▶ PROBLEM
Where the records below reach the line containing "(** [Py_Finalize] destroys", start transcribing, and end with the line containing "0, or returns", exactly and with nothing else added.

[Collection entries]
-*-
(** * The Cython PIE application frame (analytical_engine/frame/cython_pie_app_frame.cc)

    The frame is the library that the analytical engine loads for a Python PIE
    application.  It exports three entry points, [CreateWorker], [DeleteWorker]
    and [Query], on top of the helpers [AppInit] and [CreateApp] of namespace
    [python_grape].

    The frame is stateful C++: it drives the process-global embedded CPython
    runtime, allocates a [worker_handler_t] on the heap, shares the worker
    through a [std::shared_ptr], and reports through out-parameters.  The
    embedding threads an explicit [World] through a small state-and-failure
    monad; every call that leaves the frame (CPython, the App, the Worker, the
    AppInvoker, the wrapper builder) is also logged in a trace, so that the order
    of the calls can be stated. *)

From stdpp Require Import base option list strings gmap.
From Stdlib Require Import ZArith Lia.

Local Open Scope Z_scope.

(** ** The embedded CPython runtime, as far as [AppInit] drives it *)

Module Py.

(** The runtime is one per process.  [epoch] counts the interpreters that have
    been brought up so far: two states with different epochs run different
    interpreters. *)
Record env := Env {
  initialized : bool;
  epoch : nat;
  inittab : list string;
  modules : list string
}.

Definition fresh_process : env :=
  {| initialized := false; epoch := 0%nat; inittab := []; modules := [] |}.

Definition Py_IsInitialized (e : env) : bool := initialized e.

(** [Py_Finalize] destroys the interpreter and everything loaded in it; it does
    nothing when no interpreter is up. *)
Definition Py_Finalize (e : env) : env :=
  if initialized e
  then {| initialized := false; epoch := epoch e; inittab := inittab e; modules := [] |}
  else e.

(** [Py_Initialize] brings up a new interpreter; it does nothing when one is up. *)
Definition Py_Initialize (e : env) : env :=
  if initialized e
  then e
  else {| initialized := true; epoch := S (epoch e); inittab := inittab e; modules := [] |}.

(** [PyImport_AppendInittab] extends the table of built-in modules and returns
    0, or returns -1 and leaves the table alone.  Which of the two happens is
    decided by the runtime (it fails when the table cannot grow), so the value
    that the call returns is an input [err] of the model. *)
Definition PyImport_AppendInittab (name : string) (err : Z) (e : env) : env :=
  if err <? 0 then e
  else {| initialized := initialized e; epoch := epoch e;
          inittab := name :: inittab e; modules := modules e |}.

(** [PyImport_ImportModule] loads a module into the running interpreter.  The
    frame drops the returned object, so only the effect on the runtime is kept. *)
Definition PyImport_ImportModule (name : string) (e : env) : env :=
  if initialized e && bool_decide (name ∈ inittab e)
  then {| initialized := true; epoch := epoch e;
          inittab := inittab e; modules := name :: modules e |}
  else e.

(** The number of interpreters that are up. *)
Definition active_interpreters (e : env) : nat :=
  if initialized e then 1%nat else 0%nat.

End Py.

(** ** Calls that leave the frame *)

Inductive Event :=
| EvAppendInittab (name : string) (err : Z)
| EvPrintf (msg : string)
| EvPyFinalize
| EvPyInitialize
| EvImportModule (name : string)
| EvSetInitFunction
| EvSetPEvalFunction
| EvSetIncEvalFunction
| EvMakeApp
| EvNewHandler (h : Z)
| EvAppCreateWorker (p : Z)
| EvWorkerInit (p : Z)
| EvWorkerFinalize (p : Z)
| EvWorkerReset (p : Z)
| EvDeleteHandler (h : Z)
| EvAppInvokerQuery (p : Z)
| EvGetContext (p : Z)
| EvCtxWrapperBuild (key : string).

Global Instance Event_eq_dec : EqDecision Event.
Proof. solve_decision. Defined.

(** [bl::result<nullptr_t>]: a value, or an error object. *)
Inductive result (E : Type) :=
| Ok
| Err (e : E).
Global Arguments Ok {E}.
Global Arguments Err {E} e.

(** [if (!result)] *)
Definition failed {E} (r : result E) : bool :=
  match r with Ok => false | Err _ => true end.

(** Modelled from the spec: the lifecycle states of a worker (section 3,
    [Uninitialized -> Ready -> Evaluating -> Ready -> ... -> Finalized], and the
    poisoned terminal state of section 4.2).  The worker class is not part of
    the frame's file. *)
Inductive Lifecycle :=
| Uninitialized
| Ready
| Evaluating
| Poisoned
| Finalized.

Global Instance Lifecycle_eq_dec : EqDecision Lifecycle.
Proof. solve_decision. Defined.

(** The null pointer. *)
Definition NULL : Z := 0.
-*-
▶ REPLY TO THE TASK
(** [Py_Finalize] destroys the interpreter and everything loaded in it; it does
    nothing when no interpreter is up. *)
Definition Py_Finalize (e : env) : env :=
  if initialized e
  then {| initialized := false; epoch := epoch e; inittab := inittab e; modules := [] |}
  else e.

(** [Py_Initialize] brings up a new interpreter; it does nothing when one is up. *)
Definition Py_Initialize (e : env) : env :=
  if initialized e
  then e
  else {| initialized := true; epoch := S (epoch e); inittab := inittab e; modules := [] |}.

(** [PyImport_AppendInittab] extends the table of built-in modules and returns
    0, or returns -1 and leaves the table alone.  Which of the two happens is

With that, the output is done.